Available records: Begin

Lemma nonnegative_mutual01 : nonnegative mutual01.
Proof.
  intros r c. unfold mutual01. rewrite !at_set_at, !at_sp_zeros.
  repeat case_decide; lia.
Qed.

Lemma X12_witness :
  ∃ newgraph draws,
    rewire_graph_cpp thirds mutual01 1 true false false true
      = Some (newgraph, draws) ∧
    nonnegative newgraph.
Proof.
  apply (X12_rewire_keeps_nonnegative thirds mutual01 1 true false false true).
  - exact thirds_unit_interval.
  - exact nonnegative_mutual01.
Defined.

Lemma rewire_loop_draws_bound unif p both_ends self multiple undirected n indexes :
  unit_interval unif → (indexes = [] ∨ 1 ≤ n) →
  ∀ g pos, ∃ g' pos',
    rewire_loop unif p both_ends self multiple undirected n indexes (g, pos)
      = Some (g', pos') ∧
    Z.of_nat pos' ≤ Z.of_nat pos + Z.of_nat (length indexes) * (n * n + n + 2).
Proof.
  intros Hunif Hn. induction indexes as [|[j k] indexes IH]; intros g pos;
    cbn [rewire_loop length].
  - exists g, pos. split; [done|lia].
  - destruct Hn as [|Hn]; [done|].
    destruct (rewire_edge_outcome unif p both_ends self multiple undirected n j k g pos
                Hunif Hn) as (g1 & pos1 & -> & _ & Hle & _). simpl.
    destruct (IH (or_intror Hn) g1 pos1) as (g' & pos' & -> & Hle').
    exists g', pos'. split; [done|]. rewrite Nat2Z.inj_succ. nia.
Qed.

(** X13.  The number of values taken from the generator is bounded: at most
    [n*n + n + 2] for each candidate, one for the test against [p], one for
    [newj], and in the search at most [n] fresh values and [n*n] repeats. *)
Theorem X13_rewire_draws_bounded (unif : nat → Q) (graph : sp_mat) (p : Q)
        (both_ends self multiple undirected : bool) :
  unit_interval unif →
  ∃ newgraph draws,
    rewire_graph_cpp unif graph p both_ends self multiple undirected
      = Some (newgraph, draws) ∧
    Z.of_nat draws ≤
      Z.of_nat (length (sparse_indexes graph)) *
      (n_cols graph * n_cols graph + n_cols graph + 2).
Proof.
  intros Hunif. unfold rewire_graph_cpp.
  destruct (rewire_loop_draws_bound unif p both_ends self multiple undirected
              (n_cols graph) (sparse_indexes graph) Hunif
              (sparse_indexes_nonempty graph) graph 0%nat)
    as (g' & pos' & Hrun & Hle).
  exists g', pos'. split; [done|lia].
Qed.

Lemma X13_witness :
  ∃ newgraph draws,
    rewire_graph_cpp thirds complete3 1 true false false false
      = Some (newgraph, draws) ∧
    Z.of_nat draws ≤
      Z.of_nat (length (sparse_indexes complete3)) *
      (n_cols complete3 * n_cols complete3 + n_cols complete3 + 2).
Proof.
  apply (X13_rewire_draws_bounded thirds complete3 1 true false false false).
  exact thirds_unit_interval.
Defined.
(** * jaxom-ts: the XML-to-object converter [XpathConverterImpl]

    A shallow embedding of [lib/converter/xpath-converter.impl.ts] and of the
    declarations of [lib/types.ts] it relies on, followed by the properties
    of the element builder and of the value transformer chain.

    Conventions of the embedding.
    - JavaScript strings are [string]s; case folding, trimming and the
      white space of numeric literals are those of the ASCII range.
    - A JavaScript object is an association list in insertion order; a
      property that is assigned again keeps its position. (JavaScript lists
      the keys that read as array indices first; no property below speaks
      of the order of the keys.)
    - A function that may [throw] returns a [Result]; the thrown exception
      is a constructor of [JaxError] carrying the class, the message
      template with the values interpolated in it, and the subject.
    - [buildElement] recurses through inheritance references, which is not
      structural: it takes a fuel argument and answers [OutOfFuel] when the
      fuel does not suffice. *)

From Stdlib Require Import String Ascii List ZArith NArith Bool Lia.
From Stdlib Require Import DecimalString.
Import ListNotations.

Open Scope string_scope.
Open Scope list_scope.

Set Implicit Arguments.
Set Warnings "-register-all".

Available records: End

» Exercise aim
Give the data again, exactly as it appears above.

» Answer box
Lemma nonnegative_mutual01 : nonnegative mutual01.
Proof.
  intros r c. unfold mutual01. rewrite !at_set_at, !at_sp_zeros.
  repeat case_decide; lia.
Qed.

Lemma X12_witness :
  ∃ newgraph draws,
    rewire_graph_cpp thirds mutual01 1 true false false true
      = Some (newgraph, draws) ∧
    nonnegative newgraph.
Proof.
  apply (X12_rewire_keeps_nonnegative thirds mutual01 1 true false false true).
  - exact thirds_unit_interval.
  - exact nonnegative_mutual01.
Defined.

Lemma rewire_loop_draws_bound unif p both_ends self multiple undirected n indexes :
  unit_interval unif → (indexes = [] ∨ 1 ≤ n) →
  ∀ g pos, ∃ g' pos',
    rewire_loop unif p both_ends self multiple undirected n indexes (g, pos)
      = Some (g', pos') ∧
    Z.of_nat pos' ≤ Z.of_nat pos + Z.of_nat (length indexes) * (n * n + n + 2).
Proof.
  intros Hunif Hn. induction indexes as [|[j k] indexes IH]; intros g pos;
    cbn [rewire_loop length].
  - exists g, pos. split; [done|lia].
  - destruct Hn as [|Hn]; [done|].
    destruct (rewire_edge_outcome unif p both_ends self multiple undirected n j k g pos
                Hunif Hn) as (g1 & pos1 & -> & _ & Hle & _). simpl.
    destruct (IH (or_intror Hn) g1 pos1) as (g' & pos' & -> & Hle').
    exists g', pos'. split; [done|]. rewrite Nat2Z.inj_succ. nia.
Qed.

(** X13.  The number of values taken from the generator is bounded: at most
    [n*n + n + 2] for each candidate, one for the test against [p], one for
    [newj], and in the search at most [n] fresh values and [n*n] repeats. *)
Theorem X13_rewire_draws_bounded (unif : nat → Q) (graph : sp_mat) (p : Q)
        (both_ends self multiple undirected : bool) :
  unit_interval unif →
  ∃ newgraph draws,
    rewire_graph_cpp unif graph p both_ends self multiple undirected
      = Some (newgraph, draws) ∧
    Z.of_nat draws ≤
      Z.of_nat (length (sparse_indexes graph)) *
      (n_cols graph * n_cols graph + n_cols graph + 2).
Proof.
  intros Hunif. unfold rewire_graph_cpp.
  destruct (rewire_loop_draws_bound unif p both_ends self multiple undirected
              (n_cols graph) (sparse_indexes graph) Hunif
              (sparse_indexes_nonempty graph) graph 0%nat)
    as (g' & pos' & Hrun & Hle).
  exists g', pos'. split; [done|lia].
Qed.

Lemma X13_witness :
  ∃ newgraph draws,
    rewire_graph_cpp thirds complete3 1 true false false false
      = Some (newgraph, draws) ∧
    Z.of_nat draws ≤
      Z.of_nat (length (sparse_indexes complete3)) *
      (n_cols complete3 * n_cols complete3 + n_cols complete3 + 2).
Proof.
  apply (X13_rewire_draws_bounded thirds complete3 1 true false false false).
  exact thirds_unit_interval.
Defined.
(** * jaxom-ts: the XML-to-object converter [XpathConverterImpl]

    A shallow embedding of [lib/converter/xpath-converter.impl.ts] and of the
    declarations of [lib/types.ts] it relies on, followed by the properties
    of the element builder and of the value transformer chain.

    Conventions of the embedding.
    - JavaScript strings are [string]s; case folding, trimming and the
      white space of numeric literals are those of the ASCII range.
    - A JavaScript object is an association list in insertion order; a
      property that is assigned again keeps its position. (JavaScript lists
      the keys that read as array indices first; no property below speaks
      of the order of the keys.)
    - A function that may [throw] returns a [Result]; the thrown exception
      is a constructor of [JaxError] carrying the class, the message
      template with the values interpolated in it, and the subject.
    - [buildElement] recurses through inheritance references, which is not
      structural: it takes a fuel argument and answers [OutOfFuel] when the
      fuel does not suffice. *)

From Stdlib Require Import String Ascii List ZArith NArith Bool Lia.
From Stdlib Require Import DecimalString.
Import ListNotations.

Open Scope string_scope.
Open Scope list_scope.

Set Implicit Arguments.
Set Warnings "-register-all".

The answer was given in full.